Associative arrays are Perl's implementation of hash tables. Associative arrays are arguably the most unique and useful feature of Perl. Common applications of associative arrays include creating tables of users keyed on login name and creating tables of file names. The prefix for associative arrays is the percent sign (%).
Associative arrays are keyed on strings (numeric keys are interpolated into strings). An associative array can be explicitly declared as a list of key-value pairs. For example:
%quota = ("root",100000, "pat",256, "fiona",4000);
Associative arrays elements are referenced in the following way:
$quota{dave} = 3000;
In this case, "dave"
is the key and 3000 is the value. Note
that the reference above is to a scalar and is thus prefixed by a $.

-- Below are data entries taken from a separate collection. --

(* ===== verification/HmacDrbg.v ===== *)
(** * The HMAC random generator

    [src/internal/mbedtls/hmac_drbg.c]: the generator of NIST SP 800-90A on HMAC, seeded from
    a buffer or from an entropy source that is called again for reseeding.  The source is a
    function pointer, and what it does is a parameter here: given its state and the number of
    bytes wanted it answers a status, the bytes it wrote and its next state.  The mutex of
    [mbedtls_hmac_drbg_random] appears with the results of locking and unlocking it. *)

From S2P Require Import Prelude Bytes Chacha20 BlockHash Keccak Sha3 Digests Md OutBlocks.

Definition MBEDTLS_ERR_HMAC_DRBG_REQUEST_TOO_BIG : Z := -0x0003.
Definition MBEDTLS_ERR_HMAC_DRBG_INPUT_TOO_BIG : Z := -0x0005.
Definition MBEDTLS_ERR_HMAC_DRBG_ENTROPY_SOURCE_FAILED : Z := -0x0009.
Definition MBEDTLS_ERR_THREADING_MUTEX_ERROR : Z := -0x001E.
Definition MBEDTLS_HMAC_DRBG_RESEED_INTERVAL : Z := 10000.
Definition MBEDTLS_HMAC_DRBG_MAX_INPUT : Z := 256.
Definition MBEDTLS_HMAC_DRBG_MAX_REQUEST : Z := 1024.
Definition MBEDTLS_HMAC_DRBG_MAX_SEED_INPUT : Z := 384.
Definition MBEDTLS_HMAC_DRBG_PR_OFF : Z := 0.
Definition MBEDTLS_HMAC_DRBG_PR_ON : Z := 1.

Here is another example. In Perl scripts, there is a predefined associative array called %ENV which contains all of the environment variables of the calling environment. Here is a bit of Perl code to see if you are running X Windows:
if ($ENV{DISPLAY}) { print "X is (probably) running\n"; }
There are routines for traversing the contents of associative arrays and for deleting elements. The relevant Perl routines are each, keys, values, and delete.
Note that the namespace for Perl variables is exclusive. One can refer to scalars, arrays, associative arrays, subroutines, and packages with the same name without fear of conflict.